◆ **Action item**:
A bare number is the only acceptable answer: how many lines of these entries include "media"?

(Dataset excerpts)
============================================================

(** * eduid-scimapi: the optimistic save protocol and the group reconciler

    A shallow embedding of the document-store side of the SCIM API
    (basedb.py, groupdb.py, db/invitedb.py, resources/users.py) together
    with the properties its design document states about it.

    Python objects that are mutated in place (the record handed to [save],
    the [db_group] handed to [update_group]) live in the state of a small
    state-and-exception monad, next to the world: the Mongo collection, the
    graph store, the sources of fresh ObjectIds and UUIDs, the clock, and a
    journal of every call that reached a store. *)

From Stdlib Require Import ZArith NArith String List Lia.
From stdpp Require Import base decidable option list gmap strings pretty.

#[local] Set Warnings "-register-all".
Open Scope string_scope.
Open Scope list_scope.

(** ** Python strings: [sub in s] *)

Fixpoint startswith (p s : string) : bool :=
  match p, s with
  | EmptyString, _ => true
  | String a p', String b s' => bool_decide (a = b) && startswith p' s'
  | String _ _, EmptyString => false
  end.

(** [contains sub s] is Python's [sub in s] on strings. *)
Fixpoint contains (sub s : string) : bool :=
  startswith sub s ||
  match s with
  | EmptyString => false
  | String _ s' => contains sub s'
  end.

(** ** Identifiers and time *)

(** A bson ObjectId, read as the 96-bit number it encodes. *)
Definition ObjectId := N.
(** A datetime, as microseconds since the epoch. *)
Definition datetime := Z.
(** A UUID in its canonical text form; [str(uuid)] is the identity on it. *)
Definition UUID := string.

(** ** The graph store's objects (eduid_groupdb) *)

Record GraphUser := {
  user_identifier : string;
  user_display_name : string;
}.

(** A graph group and its members, each a user or a group
    ([List[Union[User, Group]]]).  A Python list can also hold [None]; the
    member lists are lists of options so that what [update_group] builds can
    be written down as it is. *)
Inductive GraphGroup :=
  MkGraphGroup (identifier : string) (display_name : string)
               (members : list (option (GraphUser + GraphGroup))).

Abbreviation Member := (GraphUser + GraphGroup)%type.
(** * DOSMA [generate_mask.py]: the segmentation orchestrator

    A shallow embedding of the command-line orchestrator of
    [src/generate_mask.py] and the properties its specification states.

    The script is sequential glue around four collaborator modules
    ([utils], [models], [im_utils], [dess_utils]).  The embedding keeps that
    shape: Python statements become steps of a state-and-exception monad
    over a [World] (file system, process environment, module-level
    configuration and the log of collaborator calls), and the collaborator
    modules are the fields of a [Services] record. *)

From Stdlib Require Import ZArith Ascii String.
From stdpp Require Import base strings list gmap.

Local Open Scope string_scope.
Local Open Scope list_scope.

(** ** Python exceptions and outcomes *)

(** The exception classes the script raises itself or provokes in the
    interpreter, and [CollaboratorError] for anything else a collaborator
    module lets escape. *)
Inductive exn : Type :=
| ValueError (msg : string)
| NotADirectoryError (msg : string)
| TypeError (msg : string)
| IndexError (msg : string)
| KeyError (key : string)
| FileExistsError (path : string)
| AssertionError
| CollaboratorError (msg : string).

Inductive outcome (A : Type) : Type :=
| Return (a : A)
| Raise (e : exn).
Arguments Return {A} a.
Arguments Raise {A} e.

(** ** A state-and-exception monad

    A raised exception keeps the state reached so far: side effects that
    happened before the [raise] stay. *)
Definition M (Σ A : Type) : Type := Σ → Σ * outcome A.

Definition ret {Σ A} (a : A) : M Σ A := λ s, (s, Return a).

Definition raise {Σ A} (e : exn) : M Σ A := λ s, (s, Raise e).

Definition bind {Σ A B} (m : M Σ A) (k : A → M Σ B) : M Σ B :=
  λ s, match m s with
       | (s', Return a) => k a s'
       | (s', Raise e) => (s', Raise e)
       end.
(** * autoprof: profile-bundle collector, size-limit trigger, linked buffer
      and periodic scheduler.

    A shallow embedding of the Go packages [autoprof] (collector.go,
    writer.go) and [autoprof/periodic] (llbuf.go, periodic.go). Effects on
    the zip archive and on the runtime profilers are recorded in an explicit
    world state threaded through every call; contexts and the timing of a
    capture are not modelled, what a capture delivers is a parameter. *)

From stdpp Require Import gmap strings list sorting.
From Stdlib Require Import ZArith Lia Ascii.

Local Open Scope Z_scope.

(** ** Common data *)

(** Go's [error]: [None] is the nil error. *)
Definition error := string.

(** A byte slice. *)
Abbreviation bytes := (list Byte.byte).

Definition MaxInt64 : Z := 2 ^ 63 - 1.

(** Two's complement wrap-around of int64 arithmetic. *)
Definition wrap64 (z : Z) : Z := (z + 2 ^ 63) mod 2 ^ 64 - 2 ^ 63.

(** [len(p)] as a Go int. *)
Definition len {A} (p : list A) : Z := Z.of_nat (length p).

(** The [Write] method of an [io.Writer], [Write(p) (n int, err error)],
    acting on an ambient state [S]. *)
Definition Writer (S : Type) : Type := bytes → S → S * (Z * option error).

(** ** The size-limit trigger (collector.go) *)

Module limitTriggerWriter.

Record t (S : Type) : Type := mk {
  wr : Writer S;
  fn : option (S → S);
  remaining : Z
}.
Arguments mk {S} _ _ _.
Arguments wr {S} _.
Arguments fn {S} _.
Arguments remaining {S} _.

(** [func (lw *limitTriggerWriter) Write(p []byte) (int, error)]. The
    receiver is mutated, so the updated receiver is returned as well. *)
Definition Write {S} (lw : t S) (p : bytes) (s : S) : t S * S * (Z * option error) :=
  let '(s1, (n, err)) := wr lw p s in
  let rem := wrap64 (remaining lw - n) in
  match fn lw with
  | Some f =>
      if bool_decide (rem ≤ 0)
      then (mk (wr lw) None rem, f s1, (n, err))
      else (mk (wr lw) (fn lw) rem, s1, (n, err))
  | None => (mk (wr lw) (fn lw) rem, s1, (n, err))
  end.

(** A sequence of [Write] calls on the decorator, collecting each result. *)
Fixpoint Writes {S} (lw : t S) (ps : list bytes) (s : S)
  : t S * S * list (Z * option error) :=
  match ps with
  | [] => (lw, s, [])
  | p :: ps' =>
      let '(lw1, s1, r) := Write lw p s in
      let '(lw2, s2, rs) := Writes lw1 ps' s1 in
      (lw2, s2, r :: rs)
  end.

(** The same sequence of calls made directly on a writer. *)
Fixpoint direct {S} (w : Writer S) (ps : list bytes) (s : S)
  : S * list (Z * option error) :=
  match ps with
  | [] => (s, [])
  | p :: ps' =>
      let '(s1, r) := w p s in
      let '(s2, rs) := direct w ps' s1 in
      (s2, r :: rs)
  end.

(** Number of bytes the wrapped writer reported as written. *)
Definition forwarded (rs : list (Z * option error)) : Z :=
  foldr (λ r acc, r.1 + acc) 0 rs.

(** The [io.Writer] contract: [0 <= n <= len(p)]. *)
Definition obeys_contract {S} (w : Writer S) : Prop :=
  ∀ p s, 0 ≤ (w p s).2.1 ≤ len p.

(** Instrumentation used to count callback invocations: the state is paired
    with a counter that only the callback touches. *)
Definition lift {S} (w : Writer S) : Writer (S * nat) :=
  λ p sc, let '(s1, r) := w p sc.1 in ((s1, sc.2), r).

Definition tick {S} (sc : S * nat) : S * nat := (sc.1, Datatypes.S sc.2).

(** The decorator as [addTimeBasedProfile] builds it, over the instrumented
    state. *)
Definition armed {S} (w : Writer S) (targetSize : Z) : t (S * nat) :=
  mk (lift w) (Some tick) targetSize.

(** A writer appending to an in-memory buffer that holds at most [cap]
    bytes; a write that does not fit is cut short and reports an error. *)
Definition bufWriter (cap : nat) : Writer bytes :=
  λ p s,
    let room := (cap - length s)%nat in
    if bool_decide (length p ≤ room)%nat
    then (s ++ p, (len p, None))
    else (s ++ take room p, (Z.of_nat room, Some "short write")).

End limitTriggerWriter.

(** ** The outside world of a collector run *)

(** The two runtime capture mechanisms: the CPU profiler of runtime/pprof
    and the execution tracer of runtime/trace. *)
Inductive capture : Type := CPU | Trace.
(** * WhatsApp-tool: the archival core and the viewer, embedded in Rocq

    The repository ships three scripts: the terminal viewer (viewer.js), the
    current backup driver and an earlier variant of the same driver.  The
    development below embeds the parts that decide what reaches the disk:
    the Path Resolver ([getChatFilenameBase]), the Duplicate Filter
    ([checkDuplicate]), the Archival Writer ([appendToJson] and the media
    branch of [processMessage]), the Sync Driver ([syncRecentMessages]) and
    the Viewer ([listChats], [displayChat]).

    Conventions.  A JS string is a [string]; each [ascii] stands for one
    UTF-16 code unit below 256.  [undefined] is [None] at an [option] type.
    A rejected promise or a thrown exception is [Throw].  The provider
    (whatsapp-web.js), the mime table and the clock formatting are inputs of
    the model, gathered in [Env]. *)

From Stdlib Require Import String Ascii ZArith NArith List Bool Lia.
From stdpp Require Import base option list strings gmap.

#[local] Set Warnings "-register-all".

Local Open Scope string_scope.
Local Open Scope list_scope.

(** ** JS strings *)

Module JsString.

Definition code (c : ascii) : N := N_of_ascii c.

Definition between (lo hi : N) (c : ascii) : bool :=
  ((lo <=? code c) && (code c <=? hi))%N.

(** The complement of the class [[^a-zA-Z0-9_\- ]]: the code units the
    regular expression leaves alone. *)
Definition safe_char (c : ascii) : bool :=
  between 97 122 c || between 65 90 c || between 48 57 c
  || (code c =? 95)%N || (code c =? 45)%N || (code c =? 32)%N.

(** [s.replace(/[^a-zA-Z0-9_\- ]/g, '_')] *)
Fixpoint replace_unsafe (s : string) : string :=
  match s with
  | EmptyString => EmptyString
  | String c t => String (if safe_char c then c else "_"%char) (replace_unsafe t)
  end.

(** White space and line terminators of ECMAScript among the code units
    below 256: TAB, LF, VT, FF, CR, SP and NBSP. *)
Definition is_space (c : ascii) : bool :=
  between 9 13 c || (code c =? 32)%N || (code c =? 160)%N.

Fixpoint trim_start (s : string) : string :=
  match s with
  | EmptyString => EmptyString
  | String c t => if is_space c then trim_start t else s
  end.

Fixpoint trim_end (s : string) : string :=
  match s with
  | EmptyString => EmptyString
  | String c t =>
      match trim_end t with
      | EmptyString => if is_space c then EmptyString else String c EmptyString
      | t' => String c t'
      end
  end.

(** [s.trim()] *)
Definition trim (s : string) : string := trim_end (trim_start s).

(** [s.split(sep)[0]] for a one-character separator: what stands before
    the first [sep], the whole string when there is none. *)
Fixpoint before (sep : ascii) (s : string) : string :=
  match s with
  | EmptyString => EmptyString
  | String c t => if Ascii.eqb c sep then EmptyString else String c (before sep t)
  end.

(** [s.substring(0, n)] *)
Fixpoint prefix (n : nat) (s : string) : string :=
  match n, s with
  | S k, String c t => String c (prefix k t)
  | _, _ => EmptyString
  end.

Definition is_empty (s : string) : bool :=
  match s with EmptyString => true | _ => false end.

(** Truthiness of a value that is a string or [undefined]. *)
Definition truthy (v : option string) : bool :=
  match v with
  | Some s => negb (is_empty s)
  | None => false
  end.

(** [a || b] on such values. *)
Definition or_else (a b : option string) : option string :=
  if truthy a then a else b.

Fixpoint all_chars (p : ascii -> bool) (s : string) : bool :=
  match s with
  | EmptyString => true
  | String c t => p c && all_chars p t
  end.

Definition first_char (s : string) : option ascii :=
  match s with
  | EmptyString => None
  | String c _ => Some c
  end.

Fixpoint last_char (s : string) : option ascii :=
  match s with
  | EmptyString => None
  | String c EmptyString => Some c
  | String _ t => last_char t
  end.

Definition is_space_opt (c : option ascii) : bool :=
  match c with
  | Some c => is_space c
  | None => false
  end.

(** A string that carries no white space at either end. *)
Definition trimmed (s : string) : bool :=
  negb (is_space_opt (first_char s)) && negb (is_space_opt (last_char s)).

(** The sanitising expression of the Path Resolver,
    [name.replace(/[^a-zA-Z0-9_\- ]/g, '_').trim()]. *)
Definition sanitize (name : string) : string := trim (replace_unsafe name).

End JsString.

Import JsString.

(** ** Exceptions *)

Inductive result (A : Type) : Type :=
| Ok (a : A)
| Throw (message : string).

Arguments Ok {A} a.
Arguments Throw {A} message.

(** ** Path Resolver (backup driver, [getChatFilenameBase]) *)

(** [chat.id._serialized], [chat.id.user], [chat.isGroup], [chat.name]. *)
Record Chat := {
  chat_serialized : string;
  chat_user : option string;
  chat_isGroup : bool;
  chat_name : option string
}.

(** [contact.name], [contact.pushname], [contact.id.user]. *)
Record Contact := {
  contact_name : option string;
  contact_pushname : option string;
  contact_user : option string
}.

(** [contact.name || contact.pushname || contact.id.user] *)
Definition contactName (contact : Contact) : option string :=
  or_else (or_else (contact_name contact) (contact_pushname contact))
          (contact_user contact).

(** The name of a direct conversation whose contact was retrieved. *)
Definition contactBase (chat : Chat) (contact : Contact) : string :=
  match contactName contact with
  | Some n => if is_empty n then chat_serialized chat else sanitize n
  | None => chat_serialized chat
  end.

(** The [catch] branch: the sender address before its [@], else
    [chat.id.user], kept when it is a non-empty string. *)
Definition phoneFallback (chat : Chat) (msgFrom : option string) : string :=
  let phoneNumber :=
    if truthy msgFrom then option_map (before "@"%char) msgFrom else chat_user chat in
  match phoneNumber with
  | Some p => if is_empty p then chat_serialized chat else p
  | None => chat_serialized chat
  end.

(** The group branch:
    [(chat.name && chat.name.trim()) || chat.id._serialized], sanitised. *)
Definition groupBase (chat : Chat) : string :=
  let subject :=
    if truthy (chat_name chat) then option_map trim (chat_name chat) else chat_name chat in
  match or_else subject (Some (chat_serialized chat)) with
  | Some n => sanitize n
  | None => sanitize (chat_serialized chat)
  end.

(** [getChatFilenameBase(chat, msgFrom)], given what
    [client.getContactById(chat.id._serialized)] answers. *)
Definition getChatFilenameBase
    (getContactById : string -> result Contact)
    (chat : Chat) (msgFrom : option string) : string :=
  if chat_isGroup chat then groupBase chat
  else
    match getContactById (chat_serialized chat) with
    | Ok contact => contactBase chat contact
    | Throw _ => phoneFallback chat msgFrom
    end.

(** ** JSON values and files *)

(** [AInf] is what [JSON.parse] makes of a number beyond the range of
    doubles, such as [1e999]: [Infinity], or [-Infinity] when [negative]. *)
Inductive atom : Type :=
| ANull
| ABool (b : bool)
| ANum (n : Z)
| AInf (negative : bool)
| AStr (s : string).

(** A parsed JSON value.  Finite numbers are never computed with by the
    code under study, integers stand for them.  An object is given by the
    list of its members in source order; the last member of a repeated key
    prevails, as in [JSON.parse], and members are only ever read through
    [member]. *)
Inductive json : Type :=
| JAtom (a : atom)
| JArr (items : list json)
| JObj (members : list (string * json)).

Definition JStr (s : string) : json := JAtom (AStr s).
Definition JBool (b : bool) : json := JAtom (ABool b).
Definition JNum (n : Z) : json := JAtom (ANum n).
Definition JNull : json := JAtom ANull.

(** What [fs.readJson] hands back for a readable file: an atom or an array.
    A file holding a JSON object at its top level is outside the model
    (what the guard of [appendToJson] does to one depends on the number
    coercions of its [length] member). *)
Inductive doc : Type :=
| DAtom (a : atom)
| DArr (items : list json).

(** The content of a file as its readers see it: [Raw] is content that
    [JSON.parse] rejects (the empty file, a truncated log) and the content
    of media files, which the driver writes and never reads back. *)
Inductive file : Type :=
| Raw (content : string)
| Json (d : doc).

Definition atom_eqb (x y : atom) : bool :=
  match x, y with
  | ANull, ANull => true
  | ABool a, ABool b => Bool.eqb a b
  | ANum a, ANum b => (a =? b)%Z
  | AInf a, AInf b => Bool.eqb a b
  | AStr a, AStr b => String.eqb a b
  | _, _ => false
  end.

(** [a === b] where [a] is a member of freshly parsed data: atoms compare by
    value, arrays and objects by identity, which a parsed value shares with
    nothing. *)
Definition strict_eq (a b : option json) : bool :=
  match a, b with
  | None, None => true
  | Some (JAtom x), Some (JAtom y) => atom_eqb x y
  | _, _ => false
  end.

Fixpoint member (key : string) (members : list (string * json)) : option json :=
  match members with
  | [] => None
  | (k, v) :: rest =>
      match member key rest with
      | Some later => Some later
      | None => if String.eqb k key then Some v else None
      end
  end.

(** What is read back from a value that [JSON.stringify] wrote: a number
    that is not finite is written as [null], at any depth; every other
    member and element is read back as it was (a member that is no
    function, [toJSON] included, is written like any other). *)
Fixpoint stringified (j : json) : json :=
  match j with
  | JAtom (AInf _) => JNull
  | JAtom a => JAtom a
  | JArr items => JArr (List.map stringified items)
  | JObj members => JObj (List.map (fun '(k, v) => (k, stringified v)) members)
  end.

Definition type_error_null : string := "Cannot read properties of null".
Definition type_error_call : string := "is not a function".
Definition type_error_primitive : string := "Cannot convert object to primitive value".

(** [m.id] *)
Definition get_id (m : json) : result (option json) :=
  match m with
  | JAtom ANull => Throw type_error_null
  | JObj members => Ok (member "id" members)
  | _ => Ok None
  end.

(** [fs.readJson(file)] *)
Definition readJson (f : file) : result doc :=
  match f with
  | Raw _ => Throw "Unexpected token in JSON"
  | Json d => Ok d
  end.

(** [items.some(m => m.id === msgId)]: left to right, up to the first hit;
    the callback throws on a [null] element. *)
Fixpoint some_id (msgId : string) (items : list json) : result bool :=
  match items with
  | [] => Ok false
  | m :: rest =>
      match get_id m with
      | Throw e => Throw e
      | Ok v => if strict_eq v (Some (JStr msgId)) then Ok true else some_id msgId rest
      end
  end.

============================================================

◆ **Response to the exercise**:
2